On April 9, Israel will have elections for the premiership. Benjamin Netanyahu, Israel’s current prime minister, will be Israel’s longest serving prime minister if re-elected.
Netanyahu has long used demagogic tactics to get votes. Under investigation for corruption, he demonizes Israel’s press and legal system. In a previous election, he demonized Israeli Arabs by telling voters that Israeli Arabs were “heading to the polling stations in droves” to vote. Then there was the nation-state bill, which endorsed settlement construction, and, most recently, a bizarre Trumpian social media feud with an Israeli actress in which Netanyahu declared that Israel was not a state for all its citizens, but rather only its Jewish citizens.
Netanyahu has undoubtedly pushed his party, the Likud-National Liberal Movement, further to the right. This is most clear in his decision to form a coalition with Otzma Yehudit (“Jewish Power”), an extremist and openly racist party. The Israeli Supreme Court has barred Jewish Power candidates from running for prime minister due to their incitements of racism, but that hasn’t stopped Netanyahu from forming a coalition with them. Likud had previously denied Jewish Power’s strain of vitriolic politics from its coalition. Yitzhak Shamir, a Likudnik and former prime minister, rejected Meir Kahane, the extremist ideological predecessor to Jewish Power, by refusing to form a coalition with him and by condemning him.
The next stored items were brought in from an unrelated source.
Lemma registration_bill_of me handle t1 t3 t4 t5 :
  modest me t1 -> is_transfer me 0 None t1 -> modest me t3 -> is_call (Some ON_COMPLETE_OPT_IN) None None t3 ->
  modest me t4 -> is_transfer (app_address T (bingle_app_id ids)) 1 None t4 ->
  modest me t5 -> is_call None (Some (register_args T handle)) (Some [bingle_asset_id ids]) t5 ->
  let b := bill_all [t1; t3; t4; t5] in algos b <= 4 * MAX_CLIENT_FEE /\ b = registration_bill (algos b) handle.
Proof using.
  intros M1 F1 M3 F3 M4 F4 M5 F5 b.
  destruct (bill_transfer _ _ _ _ _ (Z.le_refl 0) M1 F1) as [A1 B1]. destruct (bill_call _ _ _ _ _ M3 F3) as [A3 B3].
  destruct (bill_transfer _ _ _ _ _ Z.le_0_1 M4 F4) as [A4 B4]. destruct (bill_call _ _ _ _ _ M5 F5) as [A5 B5].
  unfold b. cbn [bill_all foldr]. split; [unfold MAX_CLIENT_FEE in *; cbn [algos bill_app no_bill]; lia|].
  rewrite B1, B3, B4, B5. done.
Qed.

(** (C12) Signing a registration costs one Bingle$ and the fees.  Whatever group the service
    sends, if signatures come out they are on four transactions of this account that
    together take at most four times the network's fee in Algos, one Bingle$, which goes
    to the address of the Bingle DApp, close nothing, leave the right to sign with the
    account, and call nothing but that DApp, to opt in and to register this handle. *)
Theorem registration_costs transactions sign_indexes handle key l :
  sign_registration_group T ids transactions sign_indexes handle key = Ok l ->
  exists group ts, grouped transactions group /\ signed_at group key l [1; 3; 4; 5]%nat ts /\ length l = length ts /\
    algos (bill_all ts) <= 4 * MAX_CLIENT_FEE /\ bill_all ts = registration_bill (algos (bill_all ts)) handle.
Proof using.
  unfold sign_registration_group. intros H. apply bind_ok in H as (_ & Hs%size_ok & H).
  apply bind_ok in H as (_ & _ & H). apply bind_ok in H as (group & Hg & H).
  apply decode_group_ok in Hg; [|by intros ->; repeat (apply elem_of_cons in Hs as [?|Hs]); [..|apply elem_of_nil in Hs]].
  apply (holds_at_ok _ _ _ _ _ _ _ (opt_in_ok 1 _)) in H as [(t1 & R1 & M1 & F1) H].
  apply (holds_at_ok _ _ _ _ _ _ _ (fun t _ u => app_call_ok 3 t _ None u)) in H as [(t3 & R3 & M3 & F3) H].
  apply (holds_at_ok _ _ _ _ _ _ _ (fun t _ u => transfer_ok 4 t _ 1 None u)) in H as [(t4 & R4 & M4 & F4) H].
  apply (holds_at_ok _ _ _ _ _ _ _ (fun t _ u => app_call_ok 5 t None (Some handle) u)) in H as [(t5 & R5 & M5 & F5) H].
  injection H as <-. exists group, [t1; t3; t4; t5]. split; [done|]. split; [|split; [done|by eapply registration_bill_of]].
  repeat constructor; try done; try apply mo_sender; try done; set_solver.
Qed.

(** The three transactions by which the old account leaves. *)
Definition leaving_bill (n : Z) (funder new : list Z) : bill :=
  MkBill n [] [new] [(bingle_asset_id ids, funder)] [] [(bingle_app_id ids, ON_COMPLETE_CLEAR_STATE, [])].

(** Signing a recovery moves the old account to the new one and no further.  If
    signatures come out, the old account signs three transactions: all its Algos close to
    the new account, its Bingle$ to the account that in this same group sends the new
    account one Bingle$ and is neither of the client's own, and it clears its state at the
    Bingle DApp; the new account signs the four of a registration with this handle, at
    their cost; the fees are within the network's, and neither account is rekeyed. *)
Theorem recovery_costs transactions sign_indexes handle old_key new_key l :
  let old := verifying_key_bytes T old_key in
  let new := verifying_key_bytes T new_key in
  sign_recovery_group T ids transactions sign_indexes handle old_key new_key = Ok l ->
  exists group olds news funding, grouped transactions group /\ old <> new /\
    raw_from_slice T (bytes_at group RECOVERY_FUNDER_INDEX) = Some funding /\ is_transfer new 1 None funding /\
    snd_ funding <> old /\ snd_ funding <> new /\
    signed_at group old_key l [0; 1; 2]%nat olds /\ signed_at group new_key l [3; 5; 6; 7]%nat news /\
    length l = (length olds + length news)%nat /\
    algos (bill_all olds) <= 3 * MAX_CLIENT_FEE /\
    bill_all olds = leaving_bill (algos (bill_all olds)) (snd_ funding) new /\
    algos (bill_all news) <= 4 * MAX_CLIENT_FEE /\
    bill_all news = registration_bill (algos (bill_all news)) handle.
Proof using.
  intros old new H. unfold sign_recovery_group in H. fold old new in H. apply bind_ok in H as (_ & Hs%size_ok & H).
  apply bind_ok in H as (_ & _ & H). apply bind_ok in H as (group & Hg & H).
  apply decode_group_ok in Hg; [|by intros ->; repeat (apply elem_of_cons in Hs as [?|Hs]); [..|apply elem_of_nil in Hs]].
  apply bind_ok in H as (_ & Hon%refuse_ok%bool_decide_eq_false & H). apply bind_ok in H as (tf & Rf & H).
  apply bind_ok in H as (_ & [Hfo%bool_decide_eq_false Hfn%bool_decide_eq_false]%refuse_ok%orb_false_iff & H).
  apply bind_ok in H as (_ & Ff%transfer_ok & H).
  apply (holds_at_ok _ _ _ _ _ _ _ (fun t _ u => app_call_ok 0 t _ None u)) in H as [(t0 & R0 & M0 & F0) H].
  apply (holds_at_ok _ _ _ _ _ _ _ (fun t _ u => transfer_ok 1 t _ 0 _ u)) in H as [(t1 & R1 & M1 & F1) H].
  apply (holds_at_ok _ _ _ _ _ _ _ (fun t _ u => payment_close_ok 2 t _ u)) in H as [(t2 & R2 & M2 & F2) H].
  apply (holds_at_ok _ _ _ _ _ _ _ (opt_in_ok 3 _)) in H as [(t3 & R3 & M3 & F3) H].
  apply (holds_at_ok _ _ _ _ _ _ _ (fun t _ u => app_call_ok 5 t _ None u)) in H as [(t5 & R5 & M5 & F5) H].
  apply (holds_at_ok _ _ _ _ _ _ _ (fun t _ u => transfer_ok 6 t _ 1 None u)) in H as [(t6 & R6 & M6 & F6) H].
  apply (holds_at_ok _ _ _ _ _ _ _ (fun t _ u => app_call_ok 7 t None (Some handle) u)) in H as [(t7 & R7 & M7 & F7) H].
  injection H as <-. exists group, [t0; t1; t2], [t3; t5; t6; t7], tf. do 2 (split; [done|]).
  split; [unfold decode in Rf; destruct (raw_from_slice T _); [by injection Rf as ->|done]|]. do 3 (split; [done|]).
  split; [repeat constructor; try done; try apply mo_sender; try done; set_solver|].
  split; [repeat constructor; try done; try apply mo_sender; try done; set_solver|]. split; [done|].
  destruct (bill_call _ _ _ _ _ M0 F0) as [A0 B0]. destruct (bill_transfer _ _ _ _ _ (Z.le_refl 0) M1 F1) as [A1 B1].
  destruct (bill_close _ _ _ M2 F2) as [A2 B2].
  split; [cbn [bill_all foldr algos bill_app no_bill]; lia|].
  split; [cbn [bill_all foldr]; by rewrite B0, B1, B2|]. by eapply registration_bill_of.
Qed.
End Spec.

(** ** A concrete group *)

Module GroupExample.
Definition ids : RegistrationGroupIds := MkIds 7 9.
(** The text of a transaction is its name; keys are their addresses. *)
Definition plain (ty : string) (sender : Z) : RawTransaction :=
  MkRaw ty [sender] (Some 1000) None 5 None [] (Some [1]) None None None None None None None None None None None
    None None None None None None.
Definition transfer (sender receiver amount : Z) (close_to : option (list Z)) : RawTransaction :=
  MkRaw "axfer" [sender] (Some 1000) None 5 None [] (Some [1]) None None None None None None
    (Some 9) (Some amount) (Some [receiver]) close_to None None None None None None None.
Definition call (sender : Z) (oc : option Z) (args : option (list (list Z))) (assets : option (list Z)) : RawTransaction :=
  MkRaw "appl" [sender] None None 5 None [] (Some [1]) None None None None None None None None None None None
    (Some 7) oc args None None assets.
Definition close_to (sender receiver : Z) : RawTransaction :=
  MkRaw "pay" [sender] None None 5 None [] (Some [1]) None None None (Some [receiver]) None (Some [receiver]) None None
    None None None None None None None None None.
Definition args (handle : string) : list (list Z) := [[]; to_be_bytes 2 (Z.of_nat (String.length handle)) ++ as_bytes handle].
(** The funder is 50, the service 60, the application's address the empty hash. *)
Definition app_transfer (sender : Z) : RawTransaction :=
  MkRaw "axfer" [sender] (Some 1000) None 5 None [] (Some [1]) None None None None None None
    (Some 9) (Some 1) (Some []) None None None None None None None None.
Definition registration (me : Z) : list RawTransaction :=
  [plain "pay" 50; transfer me me 0 None; transfer 50 me 1 None; call me (Some 1) None None; app_transfer me;
   call me None (Some (args "bob")) (Some [9]); plain "appl" 60].
Definition recovery (old new : Z) : list RawTransaction :=
  [call old (Some 3) None None; transfer old 50 0 (Some [50]); close_to old new; transfer new new 0 None;
   transfer 50 new 1 None; call new (Some 1) None None; app_transfer new;
   call new None (Some (args "bob")) (Some [9]); plain "appl" 60].
(** A text [c] is the transaction at the place of its first character. *)
Definition place (s : string) : option (list Z) :=
  match s with String c EmptyString => Some [Z.of_nat (Ascii.nat_of_ascii c) - 48] | _ => None end.
Definition tools (ts : list RawTransaction) : group_tools Z :=
  MkTools _ place (fun l => "s") (fun bs => grp <$> (ts !! Z.to_nat (default 0 (head bs))))
    (fun bs => ts !! Z.to_nat (default 0 (head bs))) (fun _ => []) (fun _ _ => []) (fun k => [k]).
Definition texts (n : nat) : list string := take n ["0"; "1"; "2"; "3"; "4"; "5"; "6"; "7"; "8"]%string.
End GroupExample.

Lemma registration_costs_witness :
  exists l, sign_registration_group (GroupExample.tools (GroupExample.registration 1)) GroupExample.ids (GroupExample.texts 7)
      [1; 3; 4; 5] "bob" 1 = Ok l /\
    exists ts, length l = length ts /\ asset_transfers (bill_all ts) = [(9, 1, [])].
Proof.
  eexists. split; [vm_compute; reflexivity|].
  destruct (registration_costs (GroupExample.tools (GroupExample.registration 1)) GroupExample.ids (GroupExample.texts 7)
    [1; 3; 4; 5] "bob" 1 ["s"; "s"; "s"; "s"]%string) as (group & ts & _ & _ & Hl & _ & Hb); [vm_compute; reflexivity|].
  exists ts. split; [exact Hl|]. by rewrite Hb.
Defined.

Lemma recovery_costs_witness :
  exists l, sign_recovery_group (GroupExample.tools (GroupExample.recovery 1 2)) GroupExample.ids (GroupExample.texts 9)
      [0; 1; 2; 3; 5; 6; 7] "bob" 1 2 = Ok l /\
    exists olds, account_closes (bill_all olds) = [[2]].
Proof.
  eexists. split; [vm_compute; reflexivity|].
  destruct (recovery_costs (GroupExample.tools (GroupExample.recovery 1 2)) GroupExample.ids (GroupExample.texts 9)
    [0; 1; 2; 3; 5; 6; 7] "bob" 1 2 (replicate 7 "s"%string)) as (group & olds & news & funding & Hf); [vm_compute; reflexivity|].
  exists olds. destruct Hf as (_ & _ & _ & _ & _ & _ & _ & _ & _ & _ & Hb & _). by rewrite Hb.
Defined.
Netanyahu’s biggest opponent is Benny Gantz, who formed the Blue and White Party, a centrist challenger to Netanyahu’s Likud Party. Gantz is a former high ranking general, whom many see as quintessentially Israeli. Raised on a kibbutz and a decorated former chief of staff in the Israel Defense Forces, Gantz may be the kryptonite to Netanyahu’s enduring grip on Israel’s political leadership. Electing Blue and White into the Knesset (Israel’s parliament) and Gantz into the prime minister’s seat would at worst mean an extension of the status quo, at best, the type of ingenuity and leadership Israel witnessed with Yitzhak Rabin as prime minister. Rabin initiated the greatest peace initiative in the history of the Israeli-Palestinian conflict, which produced the Oslo accords. Both possibilities are far superior to the prospect of Netanyahu’s racism, populism and illiberalism being reaffirmed and strengthened.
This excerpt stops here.